Dr. Mehmet Oz, the surgeon who rose to fame on the “Oprah Winfrey Show,” was joined by Nancy Grace, another TV personality who said she was “outraged” by the death investigation that has spurred endless conspiracy theories on social media about a possible cover-up in the 19-year-old’s death.
“As a doctor, I’m asking the question that plagues me: If she was found sooner, could she have survived?” Oz said to open the 20-minute “True Crime Tuesday” segment.

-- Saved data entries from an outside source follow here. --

(** The authority state on a serialized authority followed by a
    serialized path. *)
Lemma parse_authority_serial (sch : Str) (tail_free : bool) (p : Prefix)
      (h : Host) :
  wf_prefix sch tail_free p = true ->
  p_host p = Some h ->
  parse_authority sch (authority_serialize p ++ path_serialize (p_path p))
  = Some p.
Proof.
  destruct p as [user pass hst prt pth]. unfold wf_prefix, authority_serialize.
  cbn [p_username p_password p_host p_port p_path].
  intros W ->. cbn [has_some] in W.
  apply andb_prop in W as [W Wpath]. apply andb_prop in W as [W Wport].
  apply andb_prop in W as [W Wauth]. apply andb_prop in W as [Wu Wp].
  set (special := is_special sch) in *.
  (* the host *)
  assert (Wh : wf_host special h = true).
  { unfold wf_authority in Wauth. destruct h; auto.
    apply andb_prop in Wauth as [Wa _]. apply andb_prop in Wa as [Wa _].
    exact Wa. }
  assert (Hempty : h = EmptyHost ->
            has_credentials user pass = false /\ prt = None).
  { intros ->. unfold wf_authority in Wauth.
    apply andb_prop in Wauth as [Wa Hprt]. apply andb_prop in Wa as [_ Hc].
    apply negb_true_iff in Hc. destruct prt; [discriminate|]. auto. }
  assert (Hspecial : special = true -> h <> EmptyHost).
  { intros E ->. simpl in Wh. now rewrite E in Wh. }
  destruct (host_serialize_facts special _ Wh)
    as (Hh_at & Hh_auth & Hh_stop & Hh_none).
  (* the path *)
  destruct pth as [o|l];
    [unfold wf_path in Wpath; now rewrite !andb_false_r in Wpath|].
  cbn [wf_path] in Wpath. apply andb_prop in Wpath as [Wsegs Wne].
  assert (Hl : special = true -> l <> []).
  { intros E. rewrite E in Wne. destruct l; [discriminate|discriminate]. }
  (* the port *)
  assert (Hport_chars :
    forallb (fun c => negb (is_char "@" c)) (port_serialize prt) = true
    /\ forallb (authority_char special) (port_serialize prt) = true).
  { destruct prt as [n|]; [|split; reflexivity]. simpl in Wport.
    apply andb_prop in Wport as [Hn _]. apply N.leb_le in Hn.
    destruct (dec_port n Hn) as (D & _).
    destruct (digit_chars special _ D) as (D1 & D2).
    cbn [port_serialize forallb]. rewrite D1, D2.
    split; [reflexivity|]. now destruct special. }
  destruct Hport_chars as (Hp_at & Hp_auth).
  (* the credentials *)
  destruct (userinfo_chars special _ Wu) as (_ & Hu_at & _ & Hu_auth).
  destruct (userinfo_chars special _ Wp) as (_ & Hpw_at & _ & Hpw_auth).
  set (hostport := host_serialize h ++ port_serialize prt).
  assert (Hhp_at : forallb (fun c => negb (is_char "@" c)) hostport = true)
    by (unfold hostport; now rewrite forallb_app, Hh_at, Hp_at).
  assert (Hhp_auth : forallb (authority_char special) hostport = true)
    by (unfold hostport; now rewrite forallb_app, Hh_auth, Hp_auth).
  assert (Hcred_auth : forallb (authority_char special)
                         (credentials_serialize user pass) = true).
  { unfold credentials_serialize. destruct (has_credentials user pass); auto.
    rewrite !forallb_app, Hu_auth. cbn [forallb andb].
    destruct (nonempty pass); cbn [forallb]; rewrite ?Hpw_auth;
      now destruct special. }
  unfold parse_authority. cbv zeta. fold special.
  (* the authority ends where the path starts *)
  assert (Hspan :
    span (fun c => negb (path_sep special c))
         ((credentials_serialize user pass ++ hostport)
          ++ path_serialize (ListPath l))
    = (credentials_serialize user pass ++ hostport,
       path_serialize (ListPath l))).
  { assert (Hall : forallb (fun c => negb (path_sep special c))
                     (credentials_serialize user pass ++ hostport) = true).
    { rewrite forallb_app. apply andb_true_intro. split;
        [revert Hcred_auth|revert Hhp_auth]; apply forallb_impl; intros c Hc;
        unfold authority_char, no_sep in Hc;
        apply andb_prop in Hc as [Hc _]; now apply andb_prop in Hc as [-> _]. }
    destruct l as [|x t].
    - cbn [path_serialize flat_map]. rewrite app_nil_r. now apply span_all.
    - rewrite path_serialize_cons.
      apply span_stop; [exact Hall|now rewrite path_sep_slash]. }
  rewrite <- !app_assoc in Hspan.
  rewrite <- !app_assoc. rewrite Hspan. clear Hspan.
  (* the credentials are what precedes the last [@] *)
  assert (Hsplit : split_host_port false hostport
                   = (host_serialize h,
                      match prt with Some n => Some (dec n) | None => None end)).
  { unfold hostport. destruct prt as [n|]; cbn [port_serialize].
    - apply Hh_stop.
    - rewrite app_nil_r. apply Hh_none. }
  assert (Hport : match prt with
                  | Some n => parse_port sch (dec n)
                  | None => Some None
                  end = Some prt).
  { destruct prt as [n|]; auto. now apply parse_port_serial. }
  assert (Hhost : host_parse (host_serialize h) (negb special) = Some h)
    by now apply host_parse_serialize.
  assert (Hpath : path_start special false (path_serialize (ListPath l))
                  = ListPath l) by now apply path_start_serial.
  fold hostport.
  unfold credentials_serialize.
  assert (Hgo : forall cred : option Str,
    (cred <> None -> host_serialize h <> []) ->
    match cred, hostport with
    | Some _, [] => None
    | _, _ =>
        let (hostbuf, portbuf) := split_host_port false hostport in
        match portbuf, hostbuf with
        | Some _, [] => None
        | _, _ =>
            if special && negb (nonempty hostbuf) then None
            else
              match host_parse hostbuf (negb special) with
              | None => None
              | Some h0 =>
                  match
                    match portbuf with
                    | Some pb => parse_port sch pb
                    | None => Some None
                    end
                  with
                  | None => None
                  | Some prt0 =>
                      Some (mkPrefix user pass (Some h0) prt0
                              (path_start special false
                                 (path_serialize (ListPath l))))
                  end
              end
        end
    end = Some (mkPrefix user pass (Some h) prt (ListPath l))).
  { intros cred Hc. rewrite Hsplit, Hhost, Hpath.
    assert (Hsp : special && negb (nonempty (host_serialize h)) = false).
    { destruct special; auto. cbn [andb].
      pose proof (host_serialize_nonempty _ _ Wh (Hspecial eq_refl)).
      destruct (host_serialize h); [congruence|reflexivity]. }
    rewrite Hsp.
    destruct (host_serialize h) as [|x t] eqn:Eh.
    - assert (E : h = EmptyHost).
      { destruct h; auto; exfalso;
          eapply (host_serialize_nonempty _ _ Wh); eauto; discriminate. }
      destruct (Hempty E) as [_ ->].
      unfold hostport. rewrite ?Eh. cbn [port_serialize app].
      destruct cred; [exfalso; now apply Hc|reflexivity].
    - destruct prt as [n|]; cbv beta iota in Hport |- *;
        rewrite ?Hport; unfold hostport; rewrite ?Eh;
        cbn [app port_serialize]; now destruct cred. }
  destruct (has_credentials user pass) eqn:Ecred.
  - assert (Hne : h <> EmptyHost).
    { intros E. destruct (Hempty E). congruence. }
    pose proof (host_serialize_nonempty _ _ Wh Hne) as Hhs.
    rewrite <- !app_assoc. rewrite app_assoc.
    cbn [app]. rewrite break_last_stop by auto.
    rewrite parse_credentials_serial by auto.
    apply (Hgo (Some (user ++ (if nonempty pass then ":"%char :: pass
                               else [])))).
    auto.
  - cbn [app]. rewrite break_last_none by auto.
    unfold has_credentials in Ecred. apply orb_false_elim in Ecred as [E1 E2].
    destruct user; [|discriminate]. destruct pass; [|discriminate].
    apply (Hgo None). congruence.
Qed.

An advance description of the episode touted “explosive new details” in the case, but Oz and Grace largely rehashed the ideas that have circulated online — despite being categorically denied by the Rosemont Police Department since Jenkins’ body was discovered Sept. 10.
Jenkins’ mother, Tereasa Martin, sat down with Oz and described going to the Crowne Plaza Hotel to look for her daughter, only to be threatened with arrest for going on a door-to-door search.
Martin said she was still angry and hurt as a result of the investigation, which was formally closed by Rosemont police on Oct. 20, two weeks after the Cook County medical examiner’s office ruled Jenkins’ death an accident by hypothermia with alcohol intoxication and the seizure drug topiramate contributing.
Oz questioned how the drug got into Jenkins’ system, suggesting someone slipped it into her drink. “My daughter didn’t like taking pills,” Martin said.
Later in the segment, which also included Martin’s 911 phone call, Oz openly speculated about the possibility of a carjacking or kidnapping. “There’s parts of this puzzle that don’t add up,” he said.
Grace questioned why no employees were monitoring the hotel’s live surveillance feed, and why Jenkins was found in the freezer with her shirt pulled up. “That’s just not right,” she said.
Jenkins’ sister, Leonore Harris, remembered her as a “great person.”
“She was my backbone. She was my best friend. She was the reason I had so much strength.”